Hydrogen agronomy: research progress and prospects.

Agriculture is the foundation of social development. Under the pressure of population growth, natural disasters, environmental pollution, climate change, and food safety, the interdisciplinary "new agriculture" is becoming an important trend of modern agriculture. In fact, new agriculture is not only the foundation of great health and new energy sources, but is also the cornerstone of national food security, energy security, and biosafety.

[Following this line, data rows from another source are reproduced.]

(* ===== verification/CompileSteps.v ===== *)
(** * A compilation as the sequence of its writes ([internal/parser/compiler.go])

    [CompileLists] of [Compile] gives the files a run leaves; the programs that
    read them look at any moment in between.  [compile_states] gives the states
    the disk goes through: the cache after the downloads, the single steps of
    every list and zone ([Replace]), and the fingerprints, which are written last
    and in place.  The theorem of this file is that both agree on the outcome. *)

From Stdlib Require Import Ascii.
From Stdlib Require String.
From stdpp Require Import prelude gmap strings sorting.
From S2P Require Import Prelude GoStrings GoText GoPath Filter GoNet Domains IPNets Updater Compile CompileFacts Replace.

#[local] Arguments String.append : simpl nomatch.

(** What the disk does during a run: the call that fails for a path, the buffers
    written on the way, whether a temporary file can be removed, and the time at
    which a fingerprint is truncated. *)
Record Writes := mkWrites {
  wr_fault : string → option WriteFault;
  wr_parts : string → list nat;
  wr_removed : string → bool;
  wr_open : Z;
}.

Section Steps.
Context (sha256_hex md5_hex : string → string) (gunzip : string → option string).
Context (uni_lower : string → string) (idna_ToASCII : string → option string).
Context `{IPSetLib}.

Section Run.
Context (w : World) (r : Writes) (cfg : CompileConfig).

Definition put_lists (synced : bool) (outs : list (string * string)) (fs : Store) : list Store :=
  write_lists synced (wr_fault r) (wr_parts r) (wr_removed r) (now w) cfg outs fs.

(** [os.WriteFile] truncates the file and writes it. *)
Definition hash_states (name h : string) (fs : Store) : list Store :=
  let path := result_path cfg name in
  let put (x : string) (t : Z) := <[path := mkFile x t]> fs in
  match wr_fault r path with
  | Some OnCreate => []
  | Some (OnWrite O) => [put EmptyString (wr_open r)]
  | Some (OnWrite n) => [put EmptyString (wr_open r); put (cut n h) (now w)]
  | _ => [put EmptyString (wr_open r); put h (now w)]
  end.

Definition ips_states (fs : Store) : option (list Store) :=
  let fs := foldl (ensure_list md5_hex w cfg) fs ip_lists in
  outs ← ip_outputs md5_hex cfg fs;
  Some (fs :: put_lists false outs fs).

Definition domains_states (fs : Store) : list Store :=
  let fs := foldl (ensure_list md5_hex w cfg) fs (domain_lists cfg) in
  fs :: put_lists true (domain_outputs md5_hex gunzip uni_lower idna_ToASCII cfg fs (now w / 10 ^ 9)) fs.
End Run.

(** The states of a run, the first one after the downloads. *)
Definition compile_states (w : World) (r : Writes) (env : string → string) (cfg : CompileConfig) (fs : Store)
    : option (list Store) :=
  let cfg := with_limit cfg in
  let fs0 := downloadSources md5_hex w cfg fs in
  let currentIPsHash := getStateHash sha256_hex env cfg fs0 IPs in
  let currentDomainsHash := getStateHash sha256_hex env cfg fs0 Domains_ in
  let compileIPsNeeded := needed cfg fs0 currentIPsHash IPs in
  let compileDomainsNeeded := needed cfg fs0 currentDomainsHash Domains_ in
  l1 ← (if compileIPsNeeded then ips_states w r cfg fs0 else Some []);
  let fs1 := after fs0 l1 in
  let l2 := if compileDomainsNeeded then domains_states w r cfg fs1 else [] in
  let fs2 := after fs1 l2 in
  let l3 := if compileIPsNeeded then hash_states w r cfg (hash_name IPs) currentIPsHash fs2 else [] in
  let fs3 := after fs2 l3 in
  let l4 := if compileDomainsNeeded then hash_states w r cfg (hash_name Domains_) currentDomainsHash fs3 else [] in
  Some (fs0 :: l1 ++ l2 ++ l3 ++ l4).

(** ** Lemmas: stores that differ in temporary files only *)

Definition agree (fs fs' : Store) : Prop := ∀ p, lasting p → fs !! p = fs' !! p.

#[local] Instance agree_equivalence : Equivalence agree.
Proof. split; [by intros ? ? ?|intros ? ? E p Hp; by rewrite E|intros ? ? ? E1 E2 p Hp; by rewrite E1, E2]. Qed.

Context (md5_ok : ∀ s, contains_char (md5_hex s) "/" = false).

Lemma lasting_suffix suf p :
  hd_error (rev (chars suf)) ≠ Some "p"%char → suf ≠ EmptyString → has_suffix p suf = true → lasting p.
Proof. intros Hl Hne [u ->]%has_suffix_iff. apply has_suffix_last; [done|by symmetry|done]. Qed.

Lemma cached_lasting dir url stem : lasting (getCachedFilepath md5_hex dir url stem).
Proof. apply (lasting_suffix ".txt"); [done..|]. by apply cached_suffix. Qed.

Lemma meta_lasting p : lasting (meta_path p).
Proof. apply (lasting_suffix ".meta"); [done..|]. apply meta_suffix. Qed.

Lemma joined_lasting d n :
  proper_name n = true → hd_error (rev (chars n)) ≠ Some "p"%char → lasting (Join d n).
Proof.
  intros Hn%proper_name_ok Hl. destruct (Join_name d) as [t Ht]. apply (lasting_suffix n); [done|apply Hn|].
  rewrite Ht by done. apply has_suffix_iff. by exists t.
Qed.

Lemma agree_insert fs fs' p f : agree fs fs' → agree (<[p := f]> fs) (<[p := f]> fs').
Proof.
  intros E q Hq. destruct (decide (q = p)) as [-> | Hne]; [by rewrite !lookup_insert_eq|].
  rewrite !lookup_insert_ne by done. by apply E.
Qed.

Lemma agree_delete fs fs' p : agree fs fs' → agree (delete p fs) (delete p fs').
Proof.
  intros E q Hq. destruct (decide (q = p)) as [-> | Hne]; [by rewrite !lookup_delete_eq|].
  rewrite !lookup_delete_ne by done. by apply E.
Qed.

Lemma agree_foldl {A} (f : Store → A → Store) l :
  (∀ a s s', agree s s' → agree (f s a) (f s' a)) → ∀ s s', agree s s' → agree (foldl f s l) (foldl f s' l).
Proof. intros Hf. induction l as [|a l IH]; intros s s' E; cbn [foldl]; [done|]. by apply IH, Hf. Qed.

Lemma read_agree fs fs' p : agree fs fs' → lasting p → read fs p = read fs' p.
Proof. intros E Hp. unfold read. by rewrite E. Qed.

Lemma download_agree w dir url stem fs fs' :
  agree fs fs' →
  agree (downloadOrGetCached md5_hex w dir url stem fs).1 (downloadOrGetCached md5_hex w dir url stem fs').1.
Proof.
  intros E. pose proof (cached_lasting dir url stem) as Hc. pose proof (meta_lasting (getCachedFilepath md5_hex dir url stem)) as Hm.
  unfold downloadOrGetCached, cached_validators, fileExists. rewrite (E _ Hc), (E _ Hm).
  set (c := getCachedFilepath _ _ _ _) in *. match goal with |- context [let '(_, _) := ?v in _] => destruct v as [inm ims] end.
  destruct (fetch w url inm ims) as [resp|e]; [|done]. repeat (case_match; [done|]).
  case_match; cbn [fst]; auto using agree_insert, agree_delete.
Qed.

(** The names of the lists have no slash. *)
Definition list_name (name : string) : Prop := contains_char name "/" = false.

Lemma txt_lasting d name : list_name name → lasting (Join d (name +:+ ".txt")).
Proof.
  intros Hn. destruct (Join_name d) as [t Ht]. rewrite Ht.
  - apply (lasting_suffix ".txt"); [done..|]. apply has_suffix_app, has_suffix_iff. by exists name.
  - assert (String.length (name +:+ ".txt") = (String.length name + 4)%nat) as El.
    { clear. induction name as [|c h IH]; [done|]. cbn. by rewrite IH. }
    repeat split; try (intros E; apply (f_equal String.length) in E; rewrite El in E; cbn in E; lia).
    by rewrite contains_char_app, Hn.
Qed.

Lemma source_lasting cfg name : list_name name → lasting (sources_file cfg name).
Proof.
  intros Hn. unfold sources_file. destruct (_ && _); [by apply (txt_lasting _ "rpz")|].
  destruct (Contains _ _); [by apply (txt_lasting _ "rpz2")|by apply txt_lasting].
Qed.

Lemma urls_agree cfg fs fs' name : agree fs fs' → list_name name → list_urls cfg fs name = list_urls cfg fs' name.
Proof. intros E Hn. unfold list_urls, readUrls. by rewrite (read_agree fs fs' _ E (source_lasting cfg name Hn)). Qed.

Lemma ensure_agree w cfg names : Forall list_name names → ∀ fs fs', agree fs fs' →
  agree (foldl (ensure_list md5_hex w cfg) fs names) (foldl (ensure_list md5_hex w cfg) fs' names).
Proof.
  induction 1 as [|n names Hn _ IH]; intros fs fs' E; cbn [foldl]; [done|]. apply IH. unfold ensure_list.
  rewrite (urls_agree cfg fs fs' n E Hn). apply agree_foldl; [|done]. intros url s s' E'. unfold ensure_cached.
  rewrite (E' (cached_of md5_hex cfg n url)) by apply cached_lasting. case_match; [done|]. by apply download_agree.
Qed.

Lemma cached_read_agree cfg fs fs' name u : agree fs fs' → read fs (cached_of md5_hex cfg name u) = read fs' (cached_of md5_hex cfg name u).
Proof. intros E. apply read_agree; [done|]. apply cached_lasting. Qed.

Lemma manual_agree cfg fs fs' name : agree fs fs' → list_name name → read fs (manual_file cfg name) = read fs' (manual_file cfg name).
Proof. intros E Hn. apply read_agree; [done|]. by apply txt_lasting. Qed.

Lemma load_ips_agree cfg fs fs' name : agree fs fs' → list_name name → load_ips md5_hex cfg fs name = load_ips md5_hex cfg fs' name.
Proof.
  intros E Hn. unfold load_ips, ip_lines. rewrite (manual_agree cfg fs fs' name E Hn), (urls_agree cfg fs fs' name E Hn).
  f_equal. apply list_fmap_ext. intros _ u _. by rewrite (cached_read_agree cfg fs fs' name u E).
Qed.

Lemma load_domains_agree cfg fs fs' name casino : agree fs fs' → list_name name →
  load_domains md5_hex gunzip uni_lower idna_ToASCII cfg fs name casino =
  load_domains md5_hex gunzip uni_lower idna_ToASCII cfg fs' name casino.
Proof.
  intros E Hn. unfold load_domains, domain_lines. rewrite (manual_agree cfg fs fs' name E Hn), (urls_agree cfg fs fs' name E Hn).
  f_equal. apply list_fmap_ext. intros _ u _. by rewrite (cached_read_agree cfg fs fs' name u E).
Qed.

Lemma ip_outputs_agree cfg fs fs' : agree fs fs' → ip_outputs md5_hex cfg fs = ip_outputs md5_hex cfg fs'.
Proof. intros E. unfold ip_outputs. by rewrite !(load_ips_agree cfg fs fs' _ E) by done. Qed.

Lemma domain_outputs_agree cfg fs fs' unix : agree fs fs' →
  domain_outputs md5_hex gunzip uni_lower idna_ToASCII cfg fs unix =
  domain_outputs md5_hex gunzip uni_lower idna_ToASCII cfg fs' unix.
Proof. intros E. unfold domain_outputs. by rewrite !(load_domains_agree cfg fs fs' _ _ E) by done. Qed.

Lemma ip_lists_names : Forall list_name ip_lists.
Proof. by repeat constructor. Qed.

Lemma domain_lists_names cfg : Forall list_name (domain_lists cfg).
Proof. unfold domain_lists. destruct (BlockAds cfg); by repeat constructor. Qed.

(** ** Lemmas: the writes and their outcome *)

(** The failures of the steps are those the outcome reckons with; the
    fingerprints can be written. *)
Record faults_match (w : World) (r : Writes) (cfg : CompileConfig) : Prop := {
  match_ips n : n ∈ ip_files → fault w (result_path cfg n) = hits false (wr_fault r (result_path cfg n));
  match_zones n : n ∈ required Domains_ → fault w (result_path cfg n) = hits true (wr_fault r (result_path cfg n));
  match_hash t : wr_fault r (result_path cfg (hash_name t)) = None ∧ fault w (result_path cfg (hash_name t)) = false;
}.

Lemma result_lasting cfg n : n ∈ ip_files ∨ n ∈ required Domains_ → lasting (result_path cfg n).
Proof.
  intros Hn. apply joined_lasting; destruct Hn as [Hn|Hn]; unfold ip_files, required in Hn; set_unfold in Hn; destruct_or!; by subst.
Qed.

Lemma result_paths_nodup cfg names : NoDup names → forallb proper_name names = true → NoDup (result_path cfg <$> names).
Proof.
  intros Hnd Hp. apply NoDup_fmap_2_strong; [|done]. rewrite forallb_forall in Hp.
  intros a b Ha%list_elem_of_In Hb%list_elem_of_In. apply result_path_inj; auto.
Qed.

(** Writing some lists step by step and at once. *)
Lemma put_lists_outcome w r cfg synced outs names fs fs' :
  outs.*1 = names → (∀ n, n ∈ names → fault w (result_path cfg n) = hits synced (wr_fault r (result_path cfg n))) →
  (∀ n, n ∈ names → lasting (result_path cfg n)) → NoDup names → forallb proper_name names = true → agree fs fs' →
  agree (after fs (put_lists w r cfg synced outs fs)) (foldl (write_result w cfg) fs' outs).
Proof.
  intros <- Hf Hl Hnd Hp E p Hpl.
  destruct (write_lists_whole synced (wr_fault r) (wr_parts r) (wr_removed r) cfg w outs fs) as [_ H2].
  - apply Forall_forall. intros out Ho. by apply Hf, list_elem_of_fmap_2.
  - apply Forall_forall. intros out Ho. by apply Hl, list_elem_of_fmap_2.
  - by apply result_paths_nodup.
  - unfold put_lists. rewrite H2 by done. by apply write_results_agree, E.
Qed.

Lemma after_cons fs x l : after fs (x :: l) = after x l.
Proof. unfold after. destruct l as [|y l]; [done|]. rewrite last_cons_cons. by destruct (last (y :: l)) eqn:E; [|by apply last_None in E]. Qed.

Lemma ips_states_outcome w r cfg fs fs0 fs' :
  faults_match w r cfg → agree fs fs0 → compile_ips md5_hex w cfg fs0 = Some fs' →
  ∃ l, ips_states w r cfg fs = Some l ∧ agree (after fs l) fs'.
Proof.
  intros Hm E Hc. pose proof (ensure_agree w cfg _ ip_lists_names fs fs0 E) as E1. unfold compile_ips in Hc. unfold ips_states.
  cbv zeta in *. rewrite (ip_outputs_agree cfg _ _ E1). destruct (ip_outputs _ _ _) as [outs|] eqn:Eo; [|done]. cbn in Hc. simplify_eq.
  eexists. split; [reflexivity|]. rewrite after_cons. apply (put_lists_outcome _ _ _ _ _ ip_files).
  - by eapply ip_outputs_names.
  - apply Hm.
  - intros n Hn. apply result_lasting. by left.
  - apply (bool_decide_unpack _). by vm_compute.
  - done.
  - done.
Qed.

Lemma domains_states_outcome w r cfg fs fs0 :
  faults_match w r cfg → agree fs fs0 →
  agree (after fs (domains_states w r cfg fs)) (compile_domains md5_hex gunzip uni_lower idna_ToASCII w cfg fs0).
Proof.
  intros Hm E. pose proof (ensure_agree w cfg _ (domain_lists_names cfg) fs fs0 E) as E1.
  unfold domains_states, compile_domains. cbv zeta. rewrite after_cons, (domain_outputs_agree cfg _ _ _ E1).
  apply (put_lists_outcome _ _ _ _ _ (required Domains_)).
  - apply domain_outputs_names.
  - apply Hm.
  - intros n Hn. apply result_lasting. by right.
  - apply (bool_decide_unpack _). by vm_compute.
  - done.
  - done.
Qed.

Lemma hash_states_outcome w r cfg t h (b : bool) fs fs' :
  faults_match w r cfg → agree fs fs' →
  agree (after fs (if b then hash_states w r cfg (hash_name t) h fs else []))
    (if b then write_result w cfg fs' (hash_name t, h) else fs').
Proof.
  intros [_ _ Hm] E. destruct b; [|done]. destruct (Hm t) as [Hr Hw]. unfold hash_states, write_result. cbn [fst snd].
  rewrite Hr, Hw. by apply agree_insert.
Qed.

Lemma compile_states_outcome w r env cfg fs fs' :
  faults_match w r cfg → CompileLists sha256_hex md5_hex gunzip uni_lower idna_ToASCII w env cfg fs = Some fs' →
  ∃ states, compile_states w r env cfg fs = Some states ∧ agree (after fs states) fs'.
Proof.
  intros Hm Hc. unfold CompileLists in Hc. unfold compile_states. cbv zeta in *. set (cfg' := with_limit cfg) in *.
  assert (faults_match w r cfg') as Hm' by (destruct Hm; by split). clear Hm.
  set (fs0 := downloadSources _ w cfg' fs) in *. set (nI := needed _ _ _ IPs) in *. set (nD := needed _ _ _ Domains_) in *.
  assert (∃ l1, (if nI then ips_states w r cfg' fs0 else Some []) = Some l1 ∧
    ∀ fs1, (if nI then compile_ips md5_hex w cfg' fs0 else Some fs0) = Some fs1 → agree (after fs0 l1) fs1) as (l1 & -> & H1).
  { destruct nI; [|eexists; split; [done|]; by intros ? [= <-]].
    destruct (compile_ips md5_hex w cfg' fs0) as [fs1|] eqn:Ec; [|done].
    destruct (ips_states_outcome w r cfg' fs0 fs0 fs1 Hm' ltac:(done) Ec) as (l & -> & Hl). exists l. split; [done|]. by intros ? [= <-]. }
  destruct (if nI then compile_ips _ _ _ _ else _) as [fs1|]; [|done]. specialize (H1 fs1 eq_refl).
  cbn [mbind option_bind] in *. apply (inj Some) in Hc. subst fs'. eexists. split; [reflexivity|].
  rewrite after_cons, !after_app. set (l2 := if nD then domains_states _ _ _ _ else []).
  assert (agree (after (after fs0 l1) l2) (if nD then compile_domains md5_hex gunzip uni_lower idna_ToASCII w cfg' fs1 else fs1)) as H2
    by (subst l2; destruct nD; [by apply domains_states_outcome|done]).
  by do 2 apply (hash_states_outcome w r cfg' _ _ _ _ _ Hm').
Qed.
End Steps.
(* ===== verification/Engine.v ===== *)
(** * The engine ([cmd/nextpath-engine/main.go])

    [main] puts the components together: it makes the pool, gives its networks
    to the packet filter and to the synchronisation, recovers the mappings the
    kernel kept, and starts the proxy and the synchronisation on the one pool.
    What it reads from outside is the record [World]; the pool that proxy and
    synchronisation share is the one of the manager's state.  The goroutine a
    request starts for its publication runs later, in any order: [pending] holds
    the publications that have not been delivered. *)

From Stdlib Require Import Ascii.
From Stdlib Require String.
From stdpp Require Import prelude gmap strings relations.
From S2P Require Import Prelude GoStrings GoText GoNet GoNetFacts Metrics IPPool PoolInv PoolReach Rules Nft Config Host Proxy ProxyFacts Sync SyncInv.

(** What the engine meets when it starts: whether nft accepts a script, whether
    a netlink connection opens and the port can be listened on, the two deny
    lists and the two hash files, the elements of the two kernel maps, the
    certificate, and the clock as a Unix time and as an instant. *)
Record World := mkWorld {
  w_nft : string → bool;
  w_netlink : bool;
  w_deny4 : option string;
  w_deny6 : option string;
  w_maps4 : list SetElement + string;
  w_maps6 : list SetElement + string;
  w_domains_hash : string;
  w_ips_hash : string;
  w_tls : option (option (list Byte.byte));
  w_listen : bool;
  w_nano : Z;
  w_now : Z;
}.

(** A running engine: the script it gave to nft, the last one for the deny sets,
    the synchronisation (and with it the pool, the counters and what the packet
    filter was told), the proxy's settings, the
    address of the metrics exporter, the commands sent to the resolver, and the
    publications under way. *)
Record Engine := mkEngine {
  e_rules : string;
  e_deny : string;
  e_sync : SyncManager;
  e_proxy : DNSProxy;
  e_exporter : option (string * string);
  e_cleared : list (string * string);
  pending : list Publication;
}.

Definition with_sync (s : SyncManager) (e : Engine) : Engine :=
  mkEngine (e_rules e) (e_deny e) s (e_proxy e) (e_exporter e) (e_cleared e) (pending e).

(** ** Starting *)

(** The wait for the compiled lists: [stat i] tells which of the two files exist
    at the i-th look; the look at which the engine goes on, if it is one of the
    next [n]. *)
Fixpoint wait_for_lists (stat : nat → bool * bool) (n i : nat) : option nat :=
  match n with
  | O => None
  | S n' => if (stat i).1 && (stat i).2 then Some i else wait_for_lists stat n' (S i)
  end.

Section Start.
Context (uni : string → string) (lookup : string → option (list IP)) (env : Env) (w : World).

(** The flag as the packet filter reads it. *)
Definition nft_v6 : bool := parseBoolEnv uni (getenv env "ENABLE_IPV6") true.

(** The pool with what was recovered from the kernel. *)
Definition recovered_pool : IPPool * Metrics :=
  let p := engine_pool env in
  match ReadExistingMappings true nft_v6 (w_maps4 w) (w_maps6 w) with
  | Some existing => recover_mappings (w_now w) p metrics_zero existing
  | None => (p, metrics_zero)
  end.

Definition engine_sync : SyncManager :=
  let '(p, mt) := recovered_pool in
  let s := NewSyncManager (getEnv env "PEERS" EmptyString) (getEnv env "SYNC_PORT" "5353")
             (GetPoolNet (engine_pool env)) (GetPoolNet6 (engine_pool env)) (Some p)
             (getenv env "NEXTPATH_SYNC_TOKEN") (getenv env "NEXTPATH_SYNC_CERT_FINGERPRINT")
             (RefreshResultHash (w_domains_hash w) (w_ips_hash w)) (w_nano w) in
  set_pool (pool s) mt (nftLog s) s.

Definition engine_proxy : DNSProxy :=
  NewDNSProxy (upstream_addr env) recovered_pool.1 true true (max_ttl env) (getEnvBool uni env "ENABLE_IPV6" true).

(** [main] up to the signal loop; [None] is an exit with an error. *)
Definition start_engine : option Engine :=
  let rules := InitStructure uni (getenv env) lookup (GetPoolNet (engine_pool env)) (GetPoolNet6 (engine_pool env)) in
  if negb (w_nft w rules) then None
  else if negb (w_netlink w) then None
  else
    let deny := ReloadDenySets nft_v6 (w_deny4 w) (w_deny6 w) in
    match StartServer uni (getenv env "NEXTPATH_SYNC_STRICT_TLS") (getenv env "NEXTPATH_SYNC_CERT_FINGERPRINT")
            (w_tls w) engine_sync with
    | None => Some (mkEngine rules deny engine_sync engine_proxy (metrics_server uni env) [] [])
    | Some s => if w_listen w then Some (mkEngine rules deny s engine_proxy (metrics_server uni env) [] []) else None
    end.
End Start.

(** ** Running *)

Definition set_px_pool (p : IPPool) (px : DNSProxy) : DNSProxy :=
  mkProxy p (hasNft px) (hasSync px) (upstreams px) (maxTTL px) (enableIPv6 px).

(** A request of a client; [p] is the pool the proxy and the manager share. *)
Definition engine_request (udp tcp : string → nat → option Msg) (ck : Clock) (r : Msg) (p : IPPool) (e : Engine)
    : Reply * Engine :=
  let s := e_sync e in
  let '(reply, p, mt, pub) := handleDNSRequest udp tcp (set_px_pool p (e_proxy e)) (metrics s) ck r in
  (reply, mkEngine (e_rules e) (e_deny e) (set_pool (Some p) mt (nftLog s) s) (e_proxy e) (e_exporter e) (e_cleared e)
            (pending e ++ option_list pub)).

(** The goroutine of a request: first the packet filter, then the peers. *)
Definition engine_publish (pub : Publication) (rest : list Publication) (e : Engine) : Engine :=
  let s := e_sync e in
  let s := set_pool (pool s) (metrics s) (nftLog s ++ pub_nft pub) s in
  mkEngine (e_rules e) (e_deny e) (BroadcastMappings (pub_sync pub) s) (e_proxy e) (e_exporter e) (e_cleared e) rest.

Definition set_hash (h : string) (s : SyncManager) : SyncManager :=
  mkSync (peers s) (syncPort s) (nodeUUID s) (poolNet s) (poolNet6 s) (authToken s) (syncPortNum s)
    (certFingerprints s) h (conns s) (activeDials s) (done s) (heap s) (pool s) (metrics s) (nftLog s).

(** What the file watcher does when the lists have changed; [names] and [dial]
    are the resolver's control sockets. *)
Definition engine_reload (v6 : bool) (names : option (list string)) (dial : string → bool) (deny4 deny6 : option string)
    (domains ips : string) (e : Engine) : Engine :=
  mkEngine (e_rules e) (ReloadDenySets v6 deny4 deny6) (set_hash (RefreshResultHash domains ips) (e_sync e))
    (e_proxy e) (e_exporter e) (e_cleared e ++ ClearKnotCache names dial) (pending e).

(** The steps of a running engine apart from the watcher.  A mapping that arrives
    carries an address of one of the two families, or none; [step_connection] are
    the steps of the synchronisation that do not touch the pool, those of its
    shutdown included. *)
Inductive traffic_step (e : Engine) : Engine → Prop :=
  | step_request udp tcp ck r p :
      pool (e_sync e) = Some p →
      (∀ resp, resolveUpstream udp tcp (upstreams (e_proxy e)) = Some resp → msg_valid resp) →
      traffic_step e (engine_request udp tcp ck r p e).2
  | step_publish l1 pub l2 :
      pending e = l1 ++ pub :: l2 → traffic_step e (engine_publish pub (l1 ++ l2) e)
  | step_receive clock now ips msg :
      Forall (λ m, RealIP m = [] ∨ valid_ip (RealIP m)) (Mappings msg) →
      traffic_step e (with_sync (handle_message clock now ips (e_sync e) msg).1.1 e)
  | step_connection s :
      sync_step (e_sync e) s → pool s = pool (e_sync e) → traffic_step e (with_sync s e)
  | step_expire now i pairs p :
      pool (e_sync e) = Some p →
      traffic_step e (with_sync (set_pool (Some (foldl (prune_pair now i) p pairs)) (metrics (e_sync e))
                                  (nftLog (e_sync e)) (e_sync e)) e).

Inductive engine_step (e : Engine) : Engine → Prop :=
  | step_traffic e' : traffic_step e e' → engine_step e e'
  | step_reload v6 names dial deny4 deny6 domains ips :
      engine_step e (engine_reload v6 names dial deny4 deny6 domains ips e).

Hydrogen agronomy focuses mainly on the mechanism of hydrogen gas (H2) biology effects in agriculture, and provides a theoretical foundation for the practice of hydrogen agriculture, a component of the new agriculture. Previous research on the biological effects of H2 focused chiefly on medicine. The mechanism of selective antioxidant is the main theoretical basis of hydrogen medicine. Subsequent experiments have demonstrated that H2 can regulate the growth and development of plant crops, edible fungus, and livestock, and enhance the tolerance of these agriculturally important organisms against abiotic and biotic stresses. Even more importantly, H2 can regulate the growth and development of crops by changing the soil microbial community composition and structure. Use of H2 can also improve the nutritional value and postharvest quality of agricultural products. Researchers have also shown that the biological functions of molecular hydrogen are mediated by modulating reactive oxygen species (ROS), nitric oxide (NO), and carbon monoxide (CO) signaling cascades in plants and microbes. This review summarizes and clarifies the history of hydrogen agronomy and describes recent progress in the field. We also argue that emerging hydrogen agriculture will be an important direction in the new agriculture. Further, we discuss several scientific problems in hydrogen agronomy, and suggest that the future of hydrogen agronomy depends on contributions by multiple disciplines. Important future research directions of hydrogen agronomy include hydrogen agriculture in special environments, such as islands, reefs, aircraft, and outer space.